To do
Begin with the first line of the entries below and reproduce each line exactly, ending with the line that holds "unfold siz_count in Hc1.".

[[ Information given, beginning ]]

Lemma acct_siz_spec p v fuel siz l cnt : frag_ok (fs_frag p) -> 0 <= v < 2 ^ fs_frag p ->
  fs_frag p <= Z.of_nat (length l) -> 1 <= siz -> (Z.to_nat (fs_frag p - siz) < fuel)%nat \/ fs_frag p <= siz ->
  exists l', acct_siz p fuel (Z.shiftl (tbl_entry (fs_frag p) v) 1) (Z.shiftl v 1) siz l cnt = Ok l' /\
    acct_done (fs_frag p) v l l' cnt siz.
Proof.
  intros Hf Hv. set (f := fs_frag p). revert siz l.
  assert (forall siz l, f <= siz -> acct_done f v l l cnt siz) as Hbase.
  { intros siz l H. split; [done|]. intros s Hs. rewrite bool_decide_false by lia.
    destruct (l !! _); simpl; [f_equal; lia|done]. }
  induction fuel as [|n IH]; intros siz l Hl Hs Hfu; cbn [acct_siz]; fold f.
  - exists l. split; [done|]. apply Hbase. lia.
  - destruct (Z.leb_spec f siz); [exists l; split; [done|by apply Hbase]|].
    pose proof (all_blocks_spec _ acct_all f v Hf Hv) as Hc.
    pose proof (upto_spec _ _ _ Hc siz ltac:(lia)) as Hc1. apply Z.eqb_eq in Hc1.
    unfold siz_count in Hc1.
    assert (forall l1 l2, acct_done f v l1 l2 cnt (siz + 1) -> length l1 = length l ->
      (forall s, 0 <= s -> l1 !! Z.to_nat s =
         (fun x => x + (if bool_decide (s = siz) then cnt * runs f v siz else 0)) <$> l !! Z.to_nat s) ->
      acct_done f v l l2 cnt siz) as Hstep.
    { intros l1 l2 [HL H2] Hl1 H1. split; [congruence|]. intros s Hs0. rewrite H2, H1 by done.
      destruct (l !! Z.to_nat s); simpl; [|done]. f_equal.
      destruct (decide (s = siz)) as [->|].
      - rewrite (bool_decide_true (siz = siz)), (bool_decide_false (siz + 1 <= siz < f)),
          (bool_decide_true (siz <= siz < f)) by lia. lia.
      - rewrite (bool_decide_false (s = siz)) by done.
        rewrite (bool_decide_ext (siz + 1 <= s < f) (siz <= s < f)) by lia. lia. }
    destruct (Z.land _ _ =? 0).
    + destruct (IH (siz + 1) l Hl ltac:(lia) ltac:(lia)) as (l' & E & Hd). exists l'. split; [done|].
      eapply Hstep; [done|done|]. intros s Hs0. rewrite <- Hc1. destruct (l !! _); simpl; [|done].
      f_equal. case_bool_decide; lia.
    + destruct (masks_Ok siz) as [-> ->]; [unfold frag_ok, f in *; lia|]. kstep.
      destruct (rdz_lt l siz ltac:(lia)) as (x & Hx & Hlx).
      rewrite (acct_pos_spec _ _ _ _ _ _ _ _ _ _ Hx). kstep. fold f. rewrite Hc1.
      destruct (IH (siz + 1) (<[Z.to_nat siz := x + cnt * runs f v siz]> l)) as (l' & E & Hd);
        [by rewrite length_insert|lia|lia|].
      exists l'. split; [done|]. eapply Hstep; [done|by rewrite length_insert|]. intros s Hs0.
      destruct (decide (s = siz)) as [->|].
      * rewrite list_lookup_insert_eq by lia. rewrite Hlx. simpl. by rewrite bool_decide_true.
      * rewrite list_lookup_insert_ne, bool_decide_false by lia.
        destruct (l !! Z.to_nat s); simpl; [|done]. f_equal. lia.
Qed.

Lemma fragacct_Ok p v l cnt :
  frag_ok (fs_frag p) -> 0 <= v < 2 ^ fs_frag p -> fs_frag p <= Z.of_nat (length l) ->
  exists l', fragacct p v l cnt = Ok l' /\ acct_done (fs_frag p) v l l' cnt 1.
Proof.
  intros Hf Hv Hl. unfold fragacct. destruct (fragtbl_Ok _ Hf) as (t & -> & _ & Ht). kstep.
  rewrite Ht by (unfold frag_ok in Hf; destruct Hf as [E|[E|[E|E]]]; rewrite E in Hv; simpl in Hv; lia).
  kstep. apply acct_siz_spec; try done; lia.
Qed.

(** fragacct() adds [cnt] times the number of runs of exactly [s] free fragments to the
    counter of each size [s] below a block, and touches no other counter: the loop over the
    masks [around] and [inside], with the sizes the table [fragtbl] rules out skipped, counts
    the runs of every value of a block of 1, 2, 4 or 8 fragments. *)
Theorem fragacct_counts_runs p v l cnt :
  frag_ok (fs_frag p) -> 0 <= v < 2 ^ fs_frag p -> fs_frag p <= Z.of_nat (length l) ->
  exists l', fragacct p v l cnt = Ok l' /\ length l' = length l /\
    forall s, 0 <= s -> l' !! Z.to_nat s =
      (fun x => x + (if bool_decide (1 <= s < fs_frag p) then cnt * runs (fs_frag p) v s else 0))
        <$> l !! Z.to_nat s.
Proof. apply fragacct_Ok. Qed.

Lemma fragacct_counts_runs_witness :
  map (runs 8 0xb7) [1; 2; 3] = [1; 1; 1] /\
  exists l', fragacct (params 8) 0xb7 (replicate 8 0) 1 = Ok l' /\ length l' = length (replicate 8 0) /\
    forall s, 0 <= s -> l' !! Z.to_nat s =
      (fun x => x + (if bool_decide (1 <= s < fs_frag (params 8))
                     then 1 * runs (fs_frag (params 8)) 0xb7 s else 0)) <$> replicate 8 0 !! Z.to_nat s.
Proof.
  split; [reflexivity|].
  apply (fragacct_counts_runs (params 8) 0xb7 (replicate 8 0) 1).
  - unfold frag_ok. simpl. lia.
  - simpl. lia.
  - simpl. lia.
Defined.

(** ** What taking and freeing fragments does to the runs of a block *)

Definition one (b : bool) : Z := if b then 1 else 0.

Lemma one_range b : 0 <= one b <= 1.
Proof. destruct b; simpl; lia. Qed.

Lemma one_true b : 0 < one b -> b = true.
Proof. destruct b; simpl; [done|lia]. Qed.


(** Taking the first [n] fragments of a run of [s] leaves a run of [s - n]. *)
Definition take_check (f v : Z) : bool :=
  upto 1 f (fun s => upto 0 f (fun q => if is_run f v s q then
    upto 1 (s + 1) (fun n =>
      let v' := upd_blk false v q n in
      upto 1 f (fun t => runs f v' t =? runs f v t - one (t =? s) + one (t =? s - n)) &&
      (nfrags f v' =? nfrags f v - n) && negb (v =? full f) && negb (v' =? full f)) else true)).

Lemma take_all : all_blocks take_check = true.
Proof. vm_compute. reflexivity. Qed.

Lemma take_run f v s q n : frag_ok f -> 0 <= v < 2 ^ f -> 1 <= s < f -> 0 <= q ->
  is_run f v s q = true -> 1 <= n <= s ->
  (forall t, 1 <= t < f -> runs f (upd_blk false v q n) t = runs f v t - one (t =? s) + one (t =? s - n)) /\
  nfrags f (upd_blk false v q n) = nfrags f v - n /\ v <> full f /\ upd_blk false v q n <> full f.
Proof.
  intros Hf Hv Hs Hq Hr Hn. pose proof (all_blocks_spec _ take_all f v Hf Hv) as H.
  assert (q < f) as Hqf.
  { unfold is_run in Hr. rewrite !andb_true_iff, Z.leb_le in Hr. lia. }
  pose proof (upto_spec _ _ _ H s ltac:(lia)) as H1. simpl in H1.
  pose proof (upto_spec _ _ _ H1 q ltac:(lia)) as H2. simpl in H2. rewrite Hr in H2. simpl in H2.
  pose proof (upto_spec _ _ _ H2 n ltac:(lia)) as H3. simpl in H3.
  rewrite !andb_true_iff, !negb_true_iff, !Z.eqb_neq, Z.eqb_eq in H3.
  destruct H3 as (((H3 & H4) & H5) & H6). split; [|done]. intros t Ht.
  apply Z.eqb_eq. by apply (upto_spec _ _ _ H3 t).
Qed.

(** Breaking up a whole block: the fragments from [n] on stay free. *)
Definition split_check (f v : Z) : bool :=
  upto 1 f (fun n => upto 1 f (fun t =>
     runs f (upd_blk true 0 n (f - n)) t =? one (t =? f - n)) &&
     (nfrags f (upd_blk true 0 n (f - n)) =? f - n) && negb (upd_blk true 0 n (f - n) =? full f)) &&
  upto 1 f (fun t => runs f (full f) t =? 0) && upto 1 f (fun t => runs f 0 t =? 0) && (nfrags f 0 =? 0).

Lemma split_all : all_blocks split_check = true.
Proof. vm_compute. reflexivity. Qed.

Lemma split_block f : frag_ok f ->
  (forall n t, 1 <= n < f -> 1 <= t < f -> runs f (upd_blk true 0 n (f - n)) t = one (t =? f - n)) /\
  (forall n, 1 <= n < f -> nfrags f (upd_blk true 0 n (f - n)) = f - n /\ upd_blk true 0 n (f - n) <> full f) /\
  (forall t, 1 <= t < f -> runs f (full f) t = 0 /\ runs f 0 t = 0) /\ nfrags f 0 = 0.
Proof.
  intros Hf. pose proof (all_blocks_spec _ split_all f 0 Hf) as H.
  specialize (H ltac:(unfold frag_ok in Hf; destruct Hf as [->|[->|[->| ->]]]; simpl; lia)).
  unfold split_check in H. rewrite !andb_true_iff in H. destruct H as (((H1 & H2) & H3) & H4).
  assert (forall n, 1 <= n < f ->
    upto 1 f (fun t => runs f (upd_blk true 0 n (f - n)) t =? one (t =? f - n)) = true /\
    nfrags f (upd_blk true 0 n (f - n)) = f - n /\ upd_blk true 0 n (f - n) <> full f) as H5.
  { intros n Hn. pose proof (upto_spec _ _ _ H1 n Hn) as H5. simpl in H5.
    rewrite !andb_true_iff, negb_true_iff, Z.eqb_neq, Z.eqb_eq in H5. tauto. }
  split; [|split; [|split]].
  - intros n t Hn Ht. apply Z.eqb_eq. by apply (upto_spec _ _ _ (proj1 (H5 n Hn)) t).
  - intros n Hn. apply (H5 n Hn).
  - intros t Ht. split; apply Z.eqb_eq; [by apply (upto_spec _ _ _ H2)|by apply (upto_spec _ _ _ H3)].
  - by apply Z.eqb_eq.
Qed.

(** Freeing taken fragments, fewer than a block. *)
Definition give_check (f v : Z) : bool :=
  upto 0 f (fun q => upto 1 f (fun n =>
    if (q + n <=? f) && (Z.land v (range q n) =? 0)
    then (nfrags f (upd_blk true v q n) =? nfrags f v + n) && negb (v =? full f) else true)) &&
  (nfrags f (full f) =? f).

Lemma give_all : all_blocks give_check = true.
Proof. vm_compute. reflexivity. Qed.

Lemma give_frags f v q n : frag_ok f -> 0 <= v < 2 ^ f -> 0 <= q -> 1 <= n < f -> q + n <= f ->
  Z.land v (range q n) = 0 ->
  nfrags f (upd_blk true v q n) = nfrags f v + n /\ v <> full f /\ nfrags f (full f) = f.
Proof.
  intros Hf Hv Hq Hn Hqn Hz. pose proof (all_blocks_spec _ give_all f v Hf Hv) as H.
  unfold give_check in H. apply andb_true_iff in H as [H H0].
  pose proof (upto_spec _ _ _ H q ltac:(lia)) as H1. simpl in H1.
  pose proof (upto_spec _ _ _ H1 n ltac:(lia)) as H2. simpl in H2.
  rewrite Hz, Z.eqb_refl in H2. destruct (Z.leb_spec (q + n) f); [|lia]. simpl in H2.
  rewrite andb_true_iff, negb_true_iff, Z.eqb_neq, !Z.eqb_eq in H2. apply Z.eqb_eq in H0. tauto.
Qed.

(** ** Sums over the blocks of a map *)

Definition bsum (nb : Z) (g : Z -> Z) : Z := foldr (fun h a => g h + a) 0 (seqZ 0 nb).

Lemma bsum_ext nb g g' : (forall h, 0 <= h < nb -> g h = g' h) -> bsum nb g = bsum nb g'.
Proof.
  intros H. unfold bsum. assert (Forall (fun h => g h = g' h) (seqZ 0 nb)) as Hf.
  { apply Forall_forall. intros h Hh. apply H. apply elem_of_seqZ in Hh. lia. }
  induction Hf as [|h l E _ IH]; simpl; [done|]. by rewrite E, IH.
Qed.

Lemma bsum_upd nb g g' k : 0 <= k < nb -> (forall h, 0 <= h < nb -> h <> k -> g' h = g h) ->
  bsum nb g' = bsum nb g - g k + g' k.
Proof.
  intros Hk H. unfold bsum.
  assert (k ∈ seqZ 0 nb) as Hin by (apply elem_of_seqZ; lia).
  assert (forall h, h ∈ seqZ 0 nb -> h <> k -> g' h = g h) as H'.
  { intros h Hh. apply H. apply elem_of_seqZ in Hh. lia. }
  pose proof (NoDup_seqZ 0 nb) as Hnd. clear H Hk. revert Hin H'.
  induction Hnd as [|x l Hx Hnd IH]; intros Hin H'; [by apply elem_of_nil in Hin|]. simpl.
  destruct (decide (x = k)) as [->|].
  - assert (foldr (fun h a => g' h + a) 0 l = foldr (fun h a => g h + a) 0 l) as ->; [|lia].
    assert (Forall (fun h => g' h = g h) l) as Hf.
    { apply Forall_forall. intros h Hh. apply H'; [by right|]. intros ->. done. }
    clear -Hf. induction Hf as [|h l E _ IH]; simpl; [done|]. by rewrite E, IH.
  - apply elem_of_cons in Hin as [|Hin]; [done|].
    rewrite IH, (H' x) by (done || by left || (intros; apply H'; [by right|done])). lia.
Qed.

Lemma bsum_pos nb g : (forall h, 0 <= h < nb -> 0 <= g h) -> 0 < bsum nb g ->
  exists h, 0 <= h < nb /\ 0 < g h.
Proof.
  intros H0 H. unfold bsum in H.
  assert (forall h, h ∈ seqZ 0 nb -> 0 <= h < nb) as Hr by (intros h Hh; apply elem_of_seqZ in Hh; lia).
  induction (seqZ 0 nb) as [|h l IH]; simpl in H; [lia|].
  destruct (Z.lt_ge_cases 0 (g h)).
  - exists h. split; [apply Hr; by left|done].
  - apply IH; [lia|]. intros x Hx. apply Hr. by right.
Qed.

Lemma bsum_nonneg nb g : (forall h, 0 <= h < nb -> 0 <= g h) -> 0 <= bsum nb g.
Proof.
  intros H0. unfold bsum.
  assert (Forall (fun h => 0 <= g h) (seqZ 0 nb)) as Hf.
  { apply Forall_forall. intros h Hh. apply H0. apply elem_of_seqZ in Hh. lia. }
  induction Hf; simpl; lia.
Qed.

Lemma bsum_ge nb g k : (forall h, 0 <= h < nb -> 0 <= g h) -> 0 <= k < nb -> g k <= bsum nb g.
Proof.
  intros H0 Hk. pose proof (bsum_upd nb g (fun h => if decide (h = k) then 0 else g h) k Hk) as H.
  simpl in H. rewrite decide_True in H by done.
  assert (0 <= bsum nb (fun h => if decide (h = k) then 0 else g h)).
  { apply bsum_nonneg. intros h Hh. case_decide; [lia|by apply H0]. }
  rewrite H in H1; [lia|]. intros h Hh Hne. by rewrite decide_False.
Qed.
(* ===== verification/KmemTree.v ===== *)
(** * The heap's Cartesian tree

    A tree is read as the list of its free blocks in address order.  Insertion, deletion and
    demotion keep the order of the list and the vertical ordering of sizes; kmem_free()'s
    walk absorbs exactly the neighbours of the block, or detects an overlap. *)

From S2P Require Import Prelude Rmap Kmem.
From stdpp Require Import prelude list numbers strings.
From Stdlib Require Import ZArith Lia Sorted.

Local Open Scope Z_scope.
Local Open Scope kern_scope.

(** ** Trees and lists of blocks *)

#[export] Instance freehdr_eq_dec : EqDecision freehdr.
Proof. solve_decision. Defined.

(** The free blocks (address, size), and the headers of the nodes. *)
Fixpoint inorder (t : freehdr) : list (Z * Z) :=
  match t with NIL => [] | Node _ b s l r => inorder l ++ (b, s) :: inorder r end.
Fixpoint headers (t : freehdr) : list Z :=
  match t with NIL => [] | Node h _ _ l r => headers l ++ h :: headers r end.

(** Sizes are positive and decrease with depth. *)
Fixpoint heap (t : freehdr) : Prop :=
  match t with
  | NIL => True
  | Node _ _ s l r => 0 < s /\ weight l <= s /\ weight r <= s /\ heap l /\ heap r
  end.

[[ Information given, end ]]

Task response
Lemma acct_siz_spec p v fuel siz l cnt : frag_ok (fs_frag p) -> 0 <= v < 2 ^ fs_frag p ->
  fs_frag p <= Z.of_nat (length l) -> 1 <= siz -> (Z.to_nat (fs_frag p - siz) < fuel)%nat \/ fs_frag p <= siz ->
  exists l', acct_siz p fuel (Z.shiftl (tbl_entry (fs_frag p) v) 1) (Z.shiftl v 1) siz l cnt = Ok l' /\
    acct_done (fs_frag p) v l l' cnt siz.
Proof.
  intros Hf Hv. set (f := fs_frag p). revert siz l.
  assert (forall siz l, f <= siz -> acct_done f v l l cnt siz) as Hbase.
  { intros siz l H. split; [done|]. intros s Hs. rewrite bool_decide_false by lia.
    destruct (l !! _); simpl; [f_equal; lia|done]. }
  induction fuel as [|n IH]; intros siz l Hl Hs Hfu; cbn [acct_siz]; fold f.
  - exists l. split; [done|]. apply Hbase. lia.
  - destruct (Z.leb_spec f siz); [exists l; split; [done|by apply Hbase]|].
    pose proof (all_blocks_spec _ acct_all f v Hf Hv) as Hc.
    pose proof (upto_spec _ _ _ Hc siz ltac:(lia)) as Hc1. apply Z.eqb_eq in Hc1.
    unfold siz_count in Hc1.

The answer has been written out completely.